クチュール開幕前日の7月4日夜には、「アライア(ALAIA)」が、長年ラフ・シモンズ(Raf Simons)の右腕を務めてきたことでも知られるピーター・ミュリエ(Pieter Mulier)新クリエイティブ・ディレクターによるクチュールとプレタポルテをお披露目。期間中には、「バレンシアガ(BALENCIAGA)」が53年ぶりにクチュールを復活させる。創業者クリストバル・バレンシアガ(Cristobal Balenciaga)が使用していた当時のクチュールサロンを再現し、デムナ・ヴァザリア(Demna Gvasalia)=アーティスティック・ディレクターが手掛ける初のクチュール・コレクションを有観客のショーでお披露目する予定だ。さらに、「ジョルジオ アルマーニ プリヴェ(GIORGIO ARMANI PREVE)」もイタリア大使館でショーを行うことを発表。「シャネル(CHANEL)」も9カ月ぶりにゲストを招いたショーをガリエラ美術館で開催する計画を明らかにしている。発表形式は未定だが、阿部千登勢「サカイ(SACAI)」デザイナーがゲストデザイナーとして手掛ける「ジャンポール・ゴルチエ(JEAN PAUL GAULTIER)」のクチュールも、今季のハイライトになる。
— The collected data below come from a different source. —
(* ===== verification/Room.v ===== *)
(** The rooms (connectsvc/room.go): for every room a map from user ids to
clients, created when the first client enters and removed with the last one.
A client is its address and its id, the field [ID] that never changes. *)

From S2P Require Import Prelude.

(** * Data *)

(** The map of rooms holds references to the inner maps: [deliverToRoom] keeps
such a reference while the lock is released. *)
Record RoomManager := {
  rm_clients : gmap string loc;
  rm_maps : gmap loc (gmap string loc);
}.

Definition NewRoomManager : RoomManager := {| rm_clients := ∅; rm_maps := ∅ |}.

(** * Operations *)

(** [m.clients[roomId]], the empty map when there is none. *)
Definition rm_inner (m : RoomManager) (roomId : string) : gmap string loc :=
  match rm_clients m !! roomId with
  | Some l => default ∅ (rm_maps m !! l)
  | None => ∅
  end.

(** [m.clients[roomId][id]] *)
Definition rm_lookup (m : RoomManager) (roomId id : string) : option loc := rm_inner m roomId !! id.

(** [RoomManager.ending] *)
Definition rm_ending (m : RoomManager) (roomId : string) (client : loc) (id : string) : RoomManager :=
  if decide (rm_lookup m roomId id = Some client) then
    match rm_clients m !! roomId with
    | None => m
    | Some l =>
        let inner := delete id (rm_inner m roomId) in
        {| rm_clients := if decide (size inner = 0)
                         then delete roomId (rm_clients m) else rm_clients m;
           rm_maps := <[l := inner]> (rm_maps m) |}
    end
  else m.

(** [search] *)
Definition rm_search (m : RoomManager) (roomId : string) (client : loc) (id : string) : bool :=
  bool_decide (rm_lookup m roomId id = Some client).

(** The part of [RoomManager.clientIn] under its own lock: create the inner
map if there is none, put the client into it. *)
Definition rm_make (m : RoomManager) (roomId : string) : loc * RoomManager :=
  match rm_clients m !! roomId with
  | Some l => (l, m)
  | None =>
      let l := fresh (dom (rm_maps m)) in
      (l, {| rm_clients := <[roomId := l]> (rm_clients m);
             rm_maps := <[l := ∅]> (rm_maps m) |})
  end.

Definition rm_enter (m : RoomManager) (roomId : string) (client : loc) (id : string) : RoomManager :=
  let '(l, m') := rm_make m roomId in
  if rm_search m' roomId client id then m' else
  {| rm_clients := rm_clients m';
     rm_maps := <[l := <[id := client]> (rm_inner m' roomId)]> (rm_maps m') |}.

(** [RoomManager.clientIn]: the rooms after the call, and the value stored into
[c.roomId] if any. *)
Definition rm_clientIn (m : RoomManager) (client : loc) (id roomId : string)
    : RoomManager * option string :=
  if bool_decide (roomId = "") then (m, None)
  else (rm_enter (rm_ending m roomId client id) roomId client id, Some roomId).

(** * Critical sections in any order

Every call takes the lock once ([ending]) or twice ([clientIn]: [ending], then
[rm_enter]), so concurrent calls are sequences of these two sections, each with the
arguments of its call. *)
Inductive act :=
  | AEnding (roomId : string) (client : loc) (id : string)
  | AEnter (roomId : string) (client : loc) (id : string).

Definition run_act (m : RoomManager) (a : act) : RoomManager :=
  match a with
  | AEnding roomId client id => rm_ending m roomId client id
  | AEnter roomId client id => rm_enter m roomId client id
  end.

(** * Invariant and specification *)

(** No dangling or shared inner map, no empty room; an inner map that is no longer
the map of a room, which a delivery may still hold, is empty. *)
Record rm_wf (m : RoomManager) : Prop := {
  rwf_alloc : forall r l, rm_clients m !! r = Some l -> is_Some (rm_maps m !! l);
  rwf_inj : forall r r' l, rm_clients m !! r = Some l -> rm_clients m !! r' = Some l -> r = r';
  rwf_nonempty : forall r, is_Some (rm_clients m !! r) -> rm_inner m r <> ∅;
  rwf_detached : forall l inner, rm_maps m !! l = Some inner -> (forall r, rm_clients m !! r <> Some l) -> inner = ∅;
}.

(** The abstract rooms: who is where, as one finite map from (room, user id). *)
Definition abs_ending (who : string -> string -> option loc) (roomId : string) (client : loc)
    (id : string) : string -> string -> option loc := fun r i =>
  if decide (r = roomId /\ i = id /\ who roomId id = Some client) then None else who r i.

Definition abs_enter (who : string -> string -> option loc) (roomId : string) (client : loc)
    (id : string) : string -> string -> option loc := fun r i =>
  if decide (r = roomId /\ i = id) then Some client else who r i.

(** What a section is to do, for the arguments of its call. *)
Definition abs_act (who : string -> string -> option loc) (a : act) : string -> string -> option loc :=
  match a with
  | AEnding roomId client id => abs_ending who roomId client id
  | AEnter roomId client id => abs_enter who roomId client id
  end.

(** Nobody is anywhere. *)
Definition nobody : string -> string -> option loc := fun _ _ => None.

(** * Lemmas *)

Lemma rm_inner_Some m r l : rm_clients m !! r = Some l -> rm_inner m r = default ∅ (rm_maps m !! l).
Proof. unfold rm_inner. by intros ->. Qed.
ファッション・ウイーク外では、「ディオール」は6月17日にギリシャ・アテネで、「マックスマーラ(MAX MARA)」は6月29日にイタリア南部のイスキア島で、2022年クルーズ・コレクションのショーを計画。「ヴァレンティノ(VALENTINO)」は、7月15日にイタリア・ベネチアで21-22年秋冬オートクチュールのショーを開催。会場には少数の観客のみを招き、デジタルでもライブ配信する予定だ。「サンローラン(SAINT LAURENT)」も、7月にベネチアでリアルショーを開くようだ。詳細は明かされていないが、タイミング的に22年メンズ・コレクションの可能性が高い。
秋以降は本格的にリアルイベント再開か
秋の海外コレクションサーキットのトップバッターとなる9月8〜12日のニューヨーク・ファッション・ウイーク(以下、NYコレ)は、コロナからの復活を感じられるものになりそうだ。同イベントについて、アメリカファッション協議会(COUNCIL OF FASHION DESIGNERS OF AMERICA 以下、CFDA)は、衛生ガイドラインに準拠したリアルショーが再開されると共に、デジタルでの発表も継続されるだろうと推測。「トム フォード(TOM FORD)」や「ガブリエラ ハースト(GABRIELA HEARST)」など、すでにリアルショー開催の意向を示しているブランドも多い。また、独自のスケジュールで発表していた「マイケル コース コレクション(MICHAEL KORS COLLECTION)」や、パリコレに参加していた「トム ブラウン(THOM BROWNE)」と「アルチュザラ(ALTUZARRA)」がカムバックするほか、ジェレミー・スコットの手掛ける「モスキーノ(MOSCHINO)」もミラノから参戦。アメリカ人デザイナーたちが結集し、NYコレを盛り上げる。さらに直後の13日には、メトロポリタン美術館(The Metropolitan Museum of Art、MET)の衣装研究所(Costume Institute)によるアメリカファッションを掘り下げる展覧会開幕を記念したガラパーティーも予定されている。
その後のヨーロッパでのファッション・ウイークについてはまだ未定だが、観客の前で発表することへの思い入れが強いデザイナーは本当に多い。このままワクチン接種と制限緩和が順調に進めば、さまざまなブランドがリアルのショーやプレゼンテーションを再開させるだろう。